Die europäische Richtlinie über die elektromagnetische Verträglichkeit (Electromagnetic Compatibility Directive (EMC) – 2014/30/EU) wird im deutschsprachigen Raum meist als EMV-Richtlinie bezeichnet. Sie legt Anforderungen an die Störausstrahlung und Störfestigkeit von elektrischen und elektrotechnischen Produkten und Einrichtungen durch wechselseitige elektrische, magnetische oder elektromagnetische Effekte fest. Dies soll zum einen das sichere Funktionieren der Geräte selbst gewährleisten und zum anderen unerwünschte Effekte auf die Netze von Telekommunikation, Stromversorgung, Rundfunkempfang, Amateurfunk usw. vorbeugen.

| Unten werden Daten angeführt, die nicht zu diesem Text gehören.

Lemma _match_child_is_chain c :
  ∀ upperRest entries,
    Router._match_child node_match c upperRest = Some entries →
    ∃ e es,
      entries = e :: es ∧ match_ e = c ∧
      match es with
      | [] => exact e = true
      | _ :: _ => exact e = false ∧ is_chain (Node._children c) es
      end.
Proof.
  induction c as [c IH] using RouteMatch_tree_ind. intros upperRest entries.
  rewrite _match_child_eq. cbv zeta.
  destruct (matched _); simpl; [|done].
  destruct (exactlyMatched _); simpl; [intros [= <-]; by eexists _, _|].
  destruct (Router._match node_match (Node._children c) _) as [result|] eqn:E; [|done].
  intros [= <-]. eexists _, result. split; [done|]. split; [done|].
  apply _match_Some_child in E as (c' & Hin & Hc').
  rewrite Forall_forall in IH.
  destruct (IH c' Hin _ _ Hc') as (e & es & -> & <- & Htail).
  split; [done|]. simpl. split; [done | exact Htail].
Qed.

End ChainFacts.

(** What [_match] returns is a chain of the tree: it starts at a child of
    the target, every further node is a child of the node before it, and the
    last entry, and no other, is exact.  It is never an empty array. *)
Theorem match_returns_a_chain node_match children upperRest entries :
  Router._match node_match children upperRest = Some entries →
  is_chain children entries.
Proof.
  intros Hm. apply _match_Some_child in Hm as (c & Hin & Hc).
  apply _match_child_is_chain in Hc as (e & es & -> & <- & Htail).
  simpl. split; [done | exact Htail].
Qed.

Lemma match_returns_a_chain_witness :
  ∃ entries,
    Router._match spec_node_match
      (_children (Examples.router_of Examples.shadow_schema)) "/about/team"
      = Some entries ∧
    is_chain (_children (Examples.router_of Examples.shadow_schema)) entries.
Proof.
  eexists. split; [reflexivity|].
  exact (match_returns_a_chain spec_node_match
           (_children (Examples.router_of Examples.shadow_schema))
           "/about/team" _ eq_refl).
Defined.







Lemma build_groups_fold routeMatches (acc : list string) :
  NoDup acc →
  NoDup (foldl (fun groupSet routeMatch =>
                  match group routeMatch with
                  | Some g =>
                      if Str.falsy g || set_has g groupSet then groupSet
                      else groupSet ++ [g]
                  | None => groupSet
                  end) acc routeMatches) ∧
  ∀ g, g ∈ foldl (fun groupSet routeMatch =>
                    match group routeMatch with
                    | Some g =>
                        if Str.falsy g || set_has g groupSet then groupSet
                        else groupSet ++ [g]
                    | None => groupSet
                    end) acc routeMatches ↔
       g ∈ acc ∨ (g ≠ "" ∧ ∃ n, n ∈ routeMatches ∧ group n = Some g).
Proof.
  revert acc. induction routeMatches as [|n ns IH]; intros acc Hnd; simpl.
  { split; [done|]. intros g. split; [by left|].
    intros [?|(_ & n & Hn%elem_of_nil & _)]; done. }
  set (acc' := match group n with Some g => _ | None => acc end).
  assert (Hacc' : NoDup acc' ∧
            ∀ g, g ∈ acc' ↔ g ∈ acc ∨ (g ≠ "" ∧ group n = Some g)).
  { unfold acc'. destruct (group n) as [g0|].
    2:{ split; [done|]. intros g. split; [by left | by intros [?|[_ ?]]]. }
    destruct g0 as [|c g0]; simpl.
    { split; [done|]. intros g. split; [by left | by intros [?|[? [= <-]]]]. }
    unfold set_has. case_bool_decide as Hin.
    { split; [done|]. intros g. split; [by left | by intros [?|[? [= <-]]]]. }
    split.
    - apply NoDup_app. split; [done|]. split; [|apply NoDup_singleton].
      intros x Hx ->%list_elem_of_singleton. done.
    - intros g. rewrite elem_of_app, list_elem_of_singleton. split.
      + intros [?| ->]; [by left | by right].
      + intros [?|[_ [= <-]]]; [by left | by right]. }
  destruct Hacc' as [Hnd' Hmem']. destruct (IH acc' Hnd') as [Hnd'' Hmem''].
  split; [done|]. intros g. rewrite Hmem'', Hmem'. split.
  - intros [[?|[? ?]]|(? & n' & ? & ?)]; [by left | right..].
    + split; [done|]. exists n. split; [apply list_elem_of_here | done].
    + split; [done|]. exists n'. split; [by apply list_elem_of_further | done].
  - intros [?|(? & n' & [->|?]%elem_of_cons & ?)]; [by left; left | |].
    + left. by right.
    + right. split; [done|]. by exists n'.
Qed.

(** The groups of a created router, whose paths are looked for in the query
    as [_<group>], are the non-empty groups of its top-level nodes, each
    once. *)
Theorem created_groups_are_top_level_groups schema o self :
  create schema o = Ok self →
  NoDup (_groups self) ∧
  ∀ g, g ∈ _groups self ↔
       g ≠ "" ∧ ∃ n, n ∈ _children self ∧ group n = Some g.
Proof.
  unfold create. destruct (_build _ schema [] None) as [children|]; simpl; [|done].
  intros [= <-]. simpl. unfold build_groups.
  destruct (build_groups_fold children [] (NoDup_nil_2)) as [Hnd Hmem].
  split; [done|]. intros g. rewrite Hmem. split; [|by right].
  by intros [?%elem_of_nil|].
Qed.

Lemma created_groups_are_top_level_groups_witness :
  _groups (Examples.router_of Examples.group_schema) = ["sidebar"] ∧
  NoDup (_groups (Examples.router_of Examples.group_schema)).
Proof.
  split; [reflexivity|].
  exact (proj1 (created_groups_are_top_level_groups
                  Examples.group_schema Examples.options
                  (Examples.router_of Examples.group_schema) eq_refl)).
Defined.

Lemma compile_throws m :
  is_throw (Match.compile m) =
  match m with
  | PRegExp r => global r
  | PString _ => false
  end.
Proof.
  destruct m as [s | r]; simpl.
  - destruct (String.eqb s "*"); [done|]. by destruct (String.eqb s "**").
  - by destruct (global r).
Qed.

Lemma has_global_pattern_children m q e g dict :
  has_global_pattern (SchemaObject m q e g (Some dict)) =
  match m with
  | Some (PRegExp r) => global r
  | _ => false
  end || existsb (fun ks => has_global_pattern ks.2) dict.
Proof.
  simpl. f_equal. induction dict as [|[k s] dict IH]; simpl; [done|]. by rewrite IH.
Qed.

Lemma _build_throws segmentMatcher schemaDict parent parentGroup :
  Forall (fun ks => ∀ parent parentGroup key,
            is_throw (build_entry segmentMatcher parent parentGroup key ks.2)
            = has_global_pattern ks.2) schemaDict →
  is_throw (_build segmentMatcher schemaDict parent parentGroup)
  = existsb (fun ks => has_global_pattern ks.2) schemaDict.
Proof.
  induction 1 as [|[k s] dict Hs _ IH]; simpl; [done|].
  simpl in Hs. rewrite <- (Hs parent parentGroup k), <- IH. simpl.
  destruct (build_entry _ _ _ k s); simpl; [|done].
  by destruct (_build _ dict _ _).
Qed.

Lemma build_entry_throws segmentMatcher schema :
  ∀ parent parentGroup key,
    is_throw (build_entry segmentMatcher parent parentGroup key schema)
    = has_global_pattern schema.
Proof.
  assert (Hnew : ∀ key parent m q e g children,
            is_throw (new_RouteMatch key parent m q e g children)
            = is_throw (Match.compile m)).
  { intros. unfold new_RouteMatch. by destruct (Match.compile m). }
  assert (Hm : ∀ (m : option Pattern) key,
            is_throw (Match.compile (default (PString (segmentMatcher key)) m))
            = match m with Some (PRegExp r) => global r | _ => false end).
  { intros [[s|r]|] key; by rewrite compile_throws. }
  induction schema as [b | m q e g | m q e g dict IH] using RouteSchema_tree_ind;
    intros parent parentGroup key.
  - simpl. by rewrite Hnew, compile_throws.
  - rewrite build_entry_eq. cbv zeta. simpl has_global_pattern.
    rewrite orb_false_r, <- (Hm m key).
    destruct (Match.compile _) eqn:E; simpl; [|done].
    by rewrite Hnew, E.
  - rewrite build_entry_eq, has_global_pattern_children. cbv zeta.
    rewrite <- (Hm m key),
      <- (_build_throws segmentMatcher dict (key :: parent) (default parentGroup g))
      by (eapply Forall_impl; [exact IH|]; by intros [k s] Hs).
    destruct (Match.compile _) eqn:E; simpl; [|done].
    destruct (_build _ dict _ _); simpl; [|done].
    by rewrite Hnew, E.
Qed.

(** Building the tree fails exactly when the [$match] of some entry of the
    schema, at any depth, is a regular expression with the [global] flag;
    every other schema gives a router. *)
Theorem create_fails_on_global_patterns_only schema o :
  is_throw (create schema o)
  = existsb (fun ks => has_global_pattern ks.2) schema.
Proof.
  unfold create.
  rewrite <- (_build_throws (segmentMatcher o) schema [] None)
    by (apply Forall_forall; intros ks _; apply build_entry_throws).
  by destruct (_build _ schema [] None).
Qed.

(** ** [router.ts]: the query and the paths of a location *)



(** A key that is in no search parameter is not in [queryDict]. *)
Lemma parse_query_absent (searchParams : list (string * string)) k :
  k ∉ searchParams.*1 → parse_query searchParams !! k = None.
Proof.
  unfold parse_query.
  assert (H : ∀ (acc : Dict JsString), acc !! k = None → k ∉ searchParams.*1 →
            foldl (fun (dict : Dict JsString) (kv : string * string) =>
                     <[kv.1 := Some kv.2]> dict) acc searchParams !! k
            = None).
  { induction searchParams as [|[k' v'] l IH]; intros acc Hacc Hk; simpl; [done|].
    apply not_elem_of_cons in Hk as [Hne Hk]. apply IH; [|done].
    simpl in Hne. by rewrite lookup_insert_ne. }
  intros Hk. by apply H.
Qed.

(** The path that is matched against the tree, for a pathname under the
    prefix: the pathname without the prefix, or "/" when nothing is left;
    either way it starts with "/". *)
Theorem path_without_prefix_starts_with_slash self nextLocation :
  testPathPrefix (pathname nextLocation) (_prefix self) = true →
  (pathname nextLocation = _prefix self ∧
   pathWithoutPrefix self nextLocation = "/"
   ∨ pathname nextLocation = _prefix self +:+ pathWithoutPrefix self nextLocation) ∧
  ∃ u, pathWithoutPrefix self nextLocation = "/" +:+ u.
Proof.
  intros [Hp Hr]%isPathPrefix_split. unfold pathWithoutPrefix.
  set (r := Str.slice _ _) in *. clearbody r.
  destruct Hr as [-> | [u ->]]; simpl.
  - rewrite append_nil_r in Hp. split; [by left | by exists ""].
  - split; [by right | by exists u].
Qed.

Lemma path_without_prefix_starts_with_slash_witness :
  pathWithoutPrefix
    {| _default := Examples.at_ 0 "/" ""; _prefix := "/app"; _onLeave := false;
       _onChange := false; _location := None; _nextLocation := None;
       _source := empty_source; _matchingSource := empty_source;
       _children := []; _groups := []; _views := ∅ |}
    (Examples.at_ 1 "/app" "") = "/".
Proof.
  destruct (path_without_prefix_starts_with_slash
              {| _default := Examples.at_ 0 "/" ""; _prefix := "/app";
                 _onLeave := false; _onChange := false; _location := None;
                 _nextLocation := None; _source := empty_source;
                 _matchingSource := empty_source; _children := [];
                 _groups := []; _views := ∅ |}
              (Examples.at_ 1 "/app" "") eq_refl) as [[[_ H] | H] _].
  - exact H.
  - reflexivity.
Defined.

Section GroupPathFacts.

Variable URLSearchParams : string -> list (string * string).

Lemma group_key_inj g g' : "_" +:+ g = "_" +:+ g' → g = g'.
Proof. change (String "_" g = String "_" g' → g = g'). by intros [= ->]. Qed.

Neben der Niederspannungsrichtlinie und der Funkgeräterichtlinie ist die EMV-Richtlinie die bedeutendste europäische Regelung für den Hersteller und Inverkehrbringer elektronischer Produkte. In Deutschland setzt das Gesetz über die elektromagnetische Verträglichkeit von Betriebsmitteln (EMVG) die Vorgaben der EMV-Richtlinie auf nationaler Ebene um.

Hinweis: Bei der elektromagnetischen Verträglichkeit i. S. d. EMV-Richtlinie und des EMVG geht es allein um physikalisch-technische Effekte, sie bezieht sich nicht auf die –umgangssprachlich als Elektrosmog bekannten – Wirkungen auf Mensch und Umwelt, die elektromagnetische Umweltverträglichkeit (EMVU).